Stored data entries:
▬▬▬▬▬▬▬▬▬▬
(* ===== verification/PartitionSpec.v ===== *)
(** * Isolation: what a read-committed fetch returns

    The truth about a record is in the log itself: a record of a transaction is
    decided by the first later marker of its producer and epoch.  The partition's
    bookkeeping is shown to be exactly what that truth gives, live and after a
    restart, and the fetch to return exactly the records decided to commit, up to
    the first one undecided. *)

From S2P Require Import Prelude GoBytes Record MemTable GoFiles Wal WalSpec Compaction Log LogSpec.
From S2P Require Import LogIface Wire Payloads Protocol Txn Partition.
From stdpp Require Import prelude list gmap.
From Stdlib Require Import ZArith Lia Strings.Byte.

Open Scope Z_scope.

(** ** The truth in the log *)

Definition key_of (m : Message) : producerKey := (msg_ProducerID m, msg_ProducerEpoch m).

(** A record of a transaction, not a control record. *)
Definition is_txn (m : Message) : bool :=
  negb (IsControlRecord (msg_Headers m)) && negb (msg_ProducerID m =? 0).

(** The outcome that the first marker for [k] in [ms] gives. *)
Fixpoint fate (k : producerKey) (ms : list Message) : option bool :=
  match ms with
  | [] => None
  | m :: ms' =>
      match ParseTransactionMarker (msg_Headers m) with
      | Some (pid, epoch, commit) => if bool_decide ((pid, epoch) = k) then Some commit else fate k ms'
      | None => fate k ms'
      end
  end.

(** The fate of the record at index [i]. *)
Definition fate_at (ms : list Message) (i : nat) (m : Message) : option bool :=
  fate (key_of m) (drop (S i) ms).

Definition indexed (ws : Z) (ms : list Message) : Prop :=
  forall i m, ms !! i = Some m -> msg_Offset m = ws + Z.of_nat i.

Definition covers (r : abortedRange) (k : producerKey) (o : Z) : Prop :=
  (ar_producerID r, ar_producerEpoch r) = k /\ ar_start r <= o < ar_end r.

(** The bookkeeping agrees with the log. *)
Record truthful (ws : Z) (ms : list Message) (st : replay_state) : Prop := {
  tr_open : forall k s, st.1 !! k = Some s ->
    exists i m, ms !! i = Some m /\ s = ws + Z.of_nat i /\ is_txn m = true /\ key_of m = k
      /\ fate k (drop (S i) ms) = None;
  tr_undecided : forall i m, ms !! i = Some m -> is_txn m = true -> fate_at ms i m = None ->
    exists s, st.1 !! key_of m = Some s /\ s <= ws + Z.of_nat i;
  tr_aborted : forall i m, ms !! i = Some m -> is_txn m = true ->
    (exists r, r ∈ st.2 /\ covers r (key_of m) (ws + Z.of_nat i)) <-> fate_at ms i m = Some false;
  tr_ranges : forall r, r ∈ st.2 -> ws <= ar_start r < ar_end r /\ ar_end r < ws + zlen ms
}.

Lemma fate_app k ms ms' :
  fate k (ms ++ ms') = match fate k ms with Some c => Some c | None => fate k ms' end.
Proof.
  induction ms as [|m ms IH]; [done|]. simpl.
  destruct (ParseTransactionMarker _) as [[[pid e] c]|]; [|done]. by case_bool_decide.
Qed.

Lemma fate_none_drop k ms i j : (i <= j)%nat -> fate k (drop i ms) = None -> fate k (drop j ms) = None.
Proof.
  intros Hle H. replace j with (i + (j - i))%nat by lia. rewrite <- drop_drop.
  rewrite <- (take_drop (j - i) (drop i ms)), fate_app in H. by destruct (fate k (take _ _)).
Qed.

(** Adding a record at the end changes the fate of the records before it only when
    it is a marker for them. *)
Lemma fate_at_snoc ms m i mi : (i < length ms)%nat ->
  fate_at (ms ++ [m]) i mi = match fate_at ms i mi with Some c => Some c | None => fate (key_of mi) [m] end.
Proof. intros Hi. unfold fate_at. rewrite drop_app_le by lia. apply fate_app. Qed.

Lemma fate_at_last ms m : fate_at (ms ++ [m]) (length ms) m = None.
Proof. unfold fate_at. rewrite drop_ge; [done|]. rewrite length_app. simpl. lia. Qed.

Lemma lookup_snoc {A} (l : list A) x i y : (l ++ [x]) !! i = Some y ->
  (l !! i = Some y /\ (i < length l)%nat) \/ (i = length l /\ y = x).
Proof.
  intros H. apply lookup_app_Some in H as [H|[Hi H]].
  - left. split; [done|]. by apply lookup_lt_Some in H.
  - right. apply list_lookup_singleton_Some in H as [? <-]. split; [lia|done].
Qed.

(** A record that decides nothing and opens nothing. *)
Lemma truthful_skip ws ms m st :
  truthful ws ms st -> is_txn m = false -> (forall k, fate k [m] = None) -> truthful ws (ms ++ [m]) st.
Proof.
  intros [A B C D] Htx Hf. split.
  - intros k s Hk. destruct (A k s Hk) as (i & mi & Hi & -> & H1 & H2 & H3).
    exists i, mi. pose proof (lookup_lt_Some _ _ _ Hi). rewrite lookup_app_l by lia.
    repeat split; try done. rewrite drop_app_le by lia. by rewrite fate_app, H3.
  - intros i mi Hi Ht Hfa. apply lookup_snoc in Hi as [[Hi Hlt]|[-> ->]]; [|congruence].
    rewrite fate_at_snoc in Hfa by lia. destruct (fate_at ms i mi) eqn:E; [done|]. by apply B.
  - intros i mi Hi Ht. apply lookup_snoc in Hi as [[Hi Hlt]|[-> ->]]; [|congruence].
    rewrite (C i mi Hi Ht), fate_at_snoc by lia. rewrite Hf. by destruct (fate_at ms i mi).
  - intros r Hr. rewrite length_app. simpl. destruct (D r Hr). lia.
Qed.

(** A record of a transaction opens it, unless it is open. *)
Lemma truthful_txn ws ms m open aborted :
  truthful ws ms (open, aborted) -> is_txn m = true -> msg_Offset m = ws + zlen ms ->
  truthful ws (ms ++ [m])
    (match open !! key_of m with Some _ => open | None => <[key_of m := msg_Offset m]> open end, aborted).
Proof.
  intros [A B C D] Htx Ho. simpl in *.
  assert (forall k, fate k [m] = None) as Hf.
  { intros k. simpl. unfold ParseTransactionMarker, is_txn in *. by destruct (IsControlRecord _). }
  assert (forall k s, (match open !! key_of m with Some _ => open | None => <[key_of m := msg_Offset m]> open end)
    !! k = Some s -> open !! k = Some s \/ (k = key_of m /\ s = msg_Offset m /\ open !! k = None)) as Hlk.
  { intros k s. destruct (open !! key_of m) eqn:E; [by left|]. rewrite lookup_insert_Some.
    intros [[<- <-]|[_ ?]]; [right|left]; done. }
  split; simpl.
  - intros k s Hk. destruct (Hlk k s Hk) as [Hk'|(-> & -> & _)].
    + destruct (A k s Hk') as (i & mi & Hi & -> & H1 & H2 & H3).
      exists i, mi. pose proof (lookup_lt_Some _ _ _ Hi). rewrite lookup_app_l by lia.
      repeat split; try done. rewrite drop_app_le by lia. by rewrite fate_app, H3.
    + exists (length ms), m. rewrite lookup_app_r, Nat.sub_diag by lia. repeat split; try done.
      rewrite drop_ge; [done|]. rewrite length_app. simpl. lia.
  - intros i mi Hi Ht Hfa. apply lookup_snoc in Hi as [[Hi Hlt]|[-> ->]].
    + rewrite fate_at_snoc in Hfa by lia. destruct (fate_at ms i mi) eqn:E; [done|].
      destruct (B i mi Hi Ht E) as (s & Hs & Hle). exists s. split; [|done].
      destruct (open !! key_of m) eqn:Eo; [done|]. rewrite lookup_insert_ne; [done|]. congruence.
    + destruct (open !! key_of m) as [s|] eqn:Eo.
      * exists s. split; [done|]. destruct (A _ _ Eo) as (j & mj & Hj & -> & _).
        apply lookup_lt_Some in Hj. lia.
      * exists (msg_Offset m). rewrite lookup_insert_eq. split; [done|lia].
  - intros i mi Hi Ht. apply lookup_snoc in Hi as [[Hi Hlt]|[-> ->]].
    + rewrite (C i mi Hi Ht), fate_at_snoc by lia. rewrite Hf. by destruct (fate_at ms i mi).
    + rewrite fate_at_last. split; [|done]. intros (r & Hr & _ & Hc). destruct (D r Hr). lia.
  - intros r Hr. rewrite length_app. simpl. destruct (D r Hr). lia.
Qed.
Lemma sticky_bounded_witness : (load (AssignWithPrevious map_order group3 (parts 7) uneven) id_a <= 3)%nat.
Proof.
  apply (sticky_bounded map_order group3 (parts 7) uneven id_a map_order_perm group3_nodup group3_nonempty);
    [apply (bool_decide_unpack _); vm_compute; exact I|apply uneven_sound|apply group3_full|done|].
  apply (bool_decide_unpack _). vm_compute. exact I.
Defined.

Lemma sticky_stable_witness :
  AssignWithPrevious map_order group3 (parts 7) (RoundRobin_Assign group3 (parts 7)) = RoundRobin_Assign group3 (parts 7).
Proof.
  apply (sticky_stable map_order); [apply map_order_perm|apply group3_nodup|apply group3_nonempty|done|done| | |].
  - apply RoundRobin_valid, group3_nodup.
  - apply Forall_forall, (bool_decide_unpack _). vm_compute. exact I.
  - apply Forall_forall, (bool_decide_unpack _). vm_compute. exact I.
Defined.

Lemma sticky_retains_vanished_witness :
  mkTP t0 4 ∈ flat (AssignWithPrevious map_order group3 (parts 3) uneven).
Proof.
  apply (sticky_retains_vanished map_order group3 (parts 3) uneven id_a (mkTP t0 <$> [0; 1; 2; 3; 4]%Z));
    [apply map_order_perm|apply group3_nodup|apply group3_nonempty|done|reflexivity| |].
  - apply (bool_decide_unpack _). vm_compute. exact I.
  - apply group3_subscribes, (bool_decide_unpack _). vm_compute. exact I.
Defined.

(** [a] has four of six partitions, [b] two, and [c] is new. *)
Definition four_two : assignment :=
  <[id_a := mkTP t0 <$> [0; 1; 2; 3]%Z]> {[id_b := mkTP t0 <$> [4; 5]%Z]}.

(** When the partitions divide evenly the rebalancing does not reach the share: six
    partitions among three members that all subscribe end as two, three and one, since a
    member at its share is still taken for underloaded and the rounds are used up in
    moving partitions to and fro. *)
Theorem sticky_uneven_result :
  sound_previous (parts 6) four_two
  /\ (load (AssignWithPrevious map_order group3 (parts 6) four_two) <$> [id_a; id_b; id_c]) = [2; 3; 1]%nat.
Proof.
  split; [|vm_compute; reflexivity].
  split; [apply (bool_decide_unpack _); vm_compute; exact I|].
  intros tp. revert tp. apply Forall_forall, (bool_decide_unpack _). vm_compute. exact I.
Qed.
(* ===== verification/Group.v ===== *)
(** * The consumer group coordinator (pkg/consumer/group: types.go, coordinator.go, admin.go)

    Every handler holds the coordinator's lock and is one function from the state and the
    request to the state and the response, with the time as an argument; the expiry sweep
    is a step that may happen at any time, and deleting a group is two steps, since the
    source releases the lock before it deletes the offsets.  The records of requests and
    responses are those of the package, not of the wire protocol.  A range over a map is
    a parameter where its order can be observed. *)

From S2P Require Import Prelude GoBytes Record Wire Payloads Assignor Offsets.
From stdpp Require Import prelude list gmap.
From Stdlib Require Import ZArith Lia Strings.Byte.

Open Scope Z_scope.

(** ** Data (types.go) *)

Inductive GroupState :=
| GroupStateEmpty | GroupStatePreparingRebalance | GroupStateCompletingRebalance
| GroupStateStable | GroupStateDead.

#[export] Instance GroupState_eq_dec : EqDecision GroupState.
Proof. solve_decision. Defined.

Inductive MemberState := MemberStateJoining | MemberStateAwaitingSync | MemberStateStable | MemberStateLeaving.

#[export] Instance MemberState_eq_dec : EqDecision MemberState.
Proof. solve_decision. Defined.

Record MemberAssignment := mkAssignment {
  mas_Version : Z;
  mas_Partitions : gmap bytes (list Z);
  mas_UserData : option bytes
}.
▬▬▬▬▬▬▬▬▬▬
-- DIRECTIONS FOR THIS TASK --
All lines of the records above that carry the word "zlen" should be listed.

-- EXPECTED ANSWER --
  tr_ranges : forall r, r ∈ st.2 -> ws <= ar_start r < ar_end r /\ ar_end r < ws + zlen ms
  truthful ws ms (open, aborted) -> is_txn m = true -> msg_Offset m = ws + zlen ms ->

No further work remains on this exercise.